====== Records ======

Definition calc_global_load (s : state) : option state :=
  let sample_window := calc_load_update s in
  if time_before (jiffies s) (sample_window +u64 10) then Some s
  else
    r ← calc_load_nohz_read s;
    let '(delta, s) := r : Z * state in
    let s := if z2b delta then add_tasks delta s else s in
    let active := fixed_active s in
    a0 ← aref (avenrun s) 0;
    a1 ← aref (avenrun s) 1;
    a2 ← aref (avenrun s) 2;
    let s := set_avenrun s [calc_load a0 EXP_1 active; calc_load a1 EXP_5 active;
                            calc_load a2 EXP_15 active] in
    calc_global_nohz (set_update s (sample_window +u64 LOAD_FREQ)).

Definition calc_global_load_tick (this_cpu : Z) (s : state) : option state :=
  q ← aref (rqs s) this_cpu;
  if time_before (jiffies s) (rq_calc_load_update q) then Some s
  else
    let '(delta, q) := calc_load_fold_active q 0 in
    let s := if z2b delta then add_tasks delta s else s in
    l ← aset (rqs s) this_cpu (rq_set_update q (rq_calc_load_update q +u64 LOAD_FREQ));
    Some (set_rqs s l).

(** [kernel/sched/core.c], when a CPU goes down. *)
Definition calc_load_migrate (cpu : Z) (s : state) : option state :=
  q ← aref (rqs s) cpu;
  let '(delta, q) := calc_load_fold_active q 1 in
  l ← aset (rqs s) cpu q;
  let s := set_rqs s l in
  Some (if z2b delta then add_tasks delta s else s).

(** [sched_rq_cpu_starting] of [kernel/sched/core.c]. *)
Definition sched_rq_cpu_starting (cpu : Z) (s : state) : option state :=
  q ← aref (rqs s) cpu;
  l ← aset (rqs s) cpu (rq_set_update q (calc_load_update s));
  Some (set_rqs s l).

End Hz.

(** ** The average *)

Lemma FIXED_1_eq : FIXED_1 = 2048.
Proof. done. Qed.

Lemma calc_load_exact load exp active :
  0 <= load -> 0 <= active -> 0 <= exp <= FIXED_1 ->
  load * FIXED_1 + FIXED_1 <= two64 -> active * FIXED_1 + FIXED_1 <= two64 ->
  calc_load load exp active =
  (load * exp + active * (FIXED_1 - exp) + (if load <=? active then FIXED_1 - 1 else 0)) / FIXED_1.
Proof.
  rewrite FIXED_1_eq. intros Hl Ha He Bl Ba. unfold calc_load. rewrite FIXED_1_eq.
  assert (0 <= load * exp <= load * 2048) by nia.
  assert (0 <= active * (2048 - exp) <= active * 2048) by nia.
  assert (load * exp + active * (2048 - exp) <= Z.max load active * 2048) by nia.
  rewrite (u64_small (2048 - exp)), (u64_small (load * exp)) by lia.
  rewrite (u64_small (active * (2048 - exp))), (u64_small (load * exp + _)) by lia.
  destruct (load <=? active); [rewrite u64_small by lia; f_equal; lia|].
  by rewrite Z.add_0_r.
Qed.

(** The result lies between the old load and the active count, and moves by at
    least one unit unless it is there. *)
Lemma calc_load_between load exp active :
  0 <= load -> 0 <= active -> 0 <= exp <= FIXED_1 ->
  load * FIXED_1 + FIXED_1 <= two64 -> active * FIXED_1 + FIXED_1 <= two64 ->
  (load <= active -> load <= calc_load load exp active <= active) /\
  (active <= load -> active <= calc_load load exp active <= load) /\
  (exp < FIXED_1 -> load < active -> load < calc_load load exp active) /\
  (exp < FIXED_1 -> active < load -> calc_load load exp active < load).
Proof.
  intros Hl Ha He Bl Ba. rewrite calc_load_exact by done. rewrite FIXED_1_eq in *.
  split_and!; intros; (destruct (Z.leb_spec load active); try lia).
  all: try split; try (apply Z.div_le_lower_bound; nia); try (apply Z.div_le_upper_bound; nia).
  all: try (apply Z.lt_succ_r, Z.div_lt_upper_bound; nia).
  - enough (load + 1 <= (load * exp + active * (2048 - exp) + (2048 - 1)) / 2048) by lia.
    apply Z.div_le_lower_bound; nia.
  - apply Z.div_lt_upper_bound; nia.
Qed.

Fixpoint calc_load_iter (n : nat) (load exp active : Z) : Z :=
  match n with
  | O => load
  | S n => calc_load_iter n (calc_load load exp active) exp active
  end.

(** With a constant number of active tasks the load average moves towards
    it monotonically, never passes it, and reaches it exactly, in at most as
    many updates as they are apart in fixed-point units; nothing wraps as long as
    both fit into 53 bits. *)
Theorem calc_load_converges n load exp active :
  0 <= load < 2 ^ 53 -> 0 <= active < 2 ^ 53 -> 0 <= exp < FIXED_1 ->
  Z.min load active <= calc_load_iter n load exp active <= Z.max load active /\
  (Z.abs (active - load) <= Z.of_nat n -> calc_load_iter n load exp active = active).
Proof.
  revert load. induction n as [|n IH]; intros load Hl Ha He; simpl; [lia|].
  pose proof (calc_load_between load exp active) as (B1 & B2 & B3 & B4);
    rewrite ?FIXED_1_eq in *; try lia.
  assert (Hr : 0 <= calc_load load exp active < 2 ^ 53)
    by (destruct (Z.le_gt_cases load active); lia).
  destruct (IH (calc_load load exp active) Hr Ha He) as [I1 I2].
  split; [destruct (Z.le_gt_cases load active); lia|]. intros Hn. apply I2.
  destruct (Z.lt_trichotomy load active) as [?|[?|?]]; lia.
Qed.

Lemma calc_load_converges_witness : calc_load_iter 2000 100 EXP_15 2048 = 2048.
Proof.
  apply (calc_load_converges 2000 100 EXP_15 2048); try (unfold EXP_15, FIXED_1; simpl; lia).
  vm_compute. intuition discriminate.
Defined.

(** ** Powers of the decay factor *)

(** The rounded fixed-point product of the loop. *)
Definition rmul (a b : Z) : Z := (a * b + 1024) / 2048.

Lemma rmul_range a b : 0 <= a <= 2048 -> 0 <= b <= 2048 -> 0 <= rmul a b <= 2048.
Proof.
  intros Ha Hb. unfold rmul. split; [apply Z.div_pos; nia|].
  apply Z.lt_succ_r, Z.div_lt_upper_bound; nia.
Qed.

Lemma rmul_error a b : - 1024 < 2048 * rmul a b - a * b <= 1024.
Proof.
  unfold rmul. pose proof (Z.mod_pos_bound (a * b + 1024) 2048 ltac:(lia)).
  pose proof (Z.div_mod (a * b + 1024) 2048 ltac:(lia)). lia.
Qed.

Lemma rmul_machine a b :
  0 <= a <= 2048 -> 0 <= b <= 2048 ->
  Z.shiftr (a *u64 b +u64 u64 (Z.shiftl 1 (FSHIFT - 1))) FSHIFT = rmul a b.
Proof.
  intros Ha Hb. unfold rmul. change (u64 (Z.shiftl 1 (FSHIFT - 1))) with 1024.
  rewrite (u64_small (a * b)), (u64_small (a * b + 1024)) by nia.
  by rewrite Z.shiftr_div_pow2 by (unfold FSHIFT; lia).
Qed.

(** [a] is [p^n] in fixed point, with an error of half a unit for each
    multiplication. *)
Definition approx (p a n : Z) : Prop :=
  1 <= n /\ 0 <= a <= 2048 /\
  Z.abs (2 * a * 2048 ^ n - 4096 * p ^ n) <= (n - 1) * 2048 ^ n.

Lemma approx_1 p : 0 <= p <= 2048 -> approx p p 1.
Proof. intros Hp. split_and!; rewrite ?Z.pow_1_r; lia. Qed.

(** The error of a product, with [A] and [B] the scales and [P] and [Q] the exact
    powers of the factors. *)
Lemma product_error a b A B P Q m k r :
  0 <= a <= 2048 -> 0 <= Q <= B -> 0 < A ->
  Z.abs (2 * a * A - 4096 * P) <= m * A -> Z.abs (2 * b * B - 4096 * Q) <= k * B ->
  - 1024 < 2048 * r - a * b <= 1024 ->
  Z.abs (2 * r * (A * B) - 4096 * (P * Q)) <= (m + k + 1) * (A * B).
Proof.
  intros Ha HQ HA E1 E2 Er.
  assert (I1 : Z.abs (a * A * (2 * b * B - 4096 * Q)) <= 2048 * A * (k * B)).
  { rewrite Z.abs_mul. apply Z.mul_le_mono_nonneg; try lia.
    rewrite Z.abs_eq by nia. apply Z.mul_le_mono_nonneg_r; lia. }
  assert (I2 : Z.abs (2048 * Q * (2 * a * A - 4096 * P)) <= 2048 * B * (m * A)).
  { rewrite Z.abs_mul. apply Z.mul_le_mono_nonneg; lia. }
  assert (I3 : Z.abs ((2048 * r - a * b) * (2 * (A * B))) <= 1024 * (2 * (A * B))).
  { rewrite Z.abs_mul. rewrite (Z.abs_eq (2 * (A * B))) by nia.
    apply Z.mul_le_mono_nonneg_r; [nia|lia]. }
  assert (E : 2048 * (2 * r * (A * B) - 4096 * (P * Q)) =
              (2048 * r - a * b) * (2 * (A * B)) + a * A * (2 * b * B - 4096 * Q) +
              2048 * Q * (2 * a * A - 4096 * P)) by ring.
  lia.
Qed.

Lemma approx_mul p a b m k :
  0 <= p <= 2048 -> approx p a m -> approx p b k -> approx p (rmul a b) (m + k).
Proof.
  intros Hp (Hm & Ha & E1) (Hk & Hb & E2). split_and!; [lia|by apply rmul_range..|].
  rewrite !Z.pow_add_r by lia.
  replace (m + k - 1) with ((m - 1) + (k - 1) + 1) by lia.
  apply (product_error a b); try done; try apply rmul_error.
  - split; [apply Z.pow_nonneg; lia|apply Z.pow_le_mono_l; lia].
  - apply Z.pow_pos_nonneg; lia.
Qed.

======

Task requirements:
Look above for the line holding "Z.abs (2 * a * 2048" and the line holding "assert (I1 : Z.abs", then output exactly those two lines and every line between them, nothing more.

Answer box:
  Z.abs (2 * a * 2048 ^ n - 4096 * p ^ n) <= (n - 1) * 2048 ^ n.

Lemma approx_1 p : 0 <= p <= 2048 -> approx p p 1.
Proof. intros Hp. split_and!; rewrite ?Z.pow_1_r; lia. Qed.

(** The error of a product, with [A] and [B] the scales and [P] and [Q] the exact
    powers of the factors. *)
Lemma product_error a b A B P Q m k r :
  0 <= a <= 2048 -> 0 <= Q <= B -> 0 < A ->
  Z.abs (2 * a * A - 4096 * P) <= m * A -> Z.abs (2 * b * B - 4096 * Q) <= k * B ->
  - 1024 < 2048 * r - a * b <= 1024 ->
  Z.abs (2 * r * (A * B) - 4096 * (P * Q)) <= (m + k + 1) * (A * B).
Proof.
  intros Ha HQ HA E1 E2 Er.
  assert (I1 : Z.abs (a * A * (2 * b * B - 4096 * Q)) <= 2048 * A * (k * B)).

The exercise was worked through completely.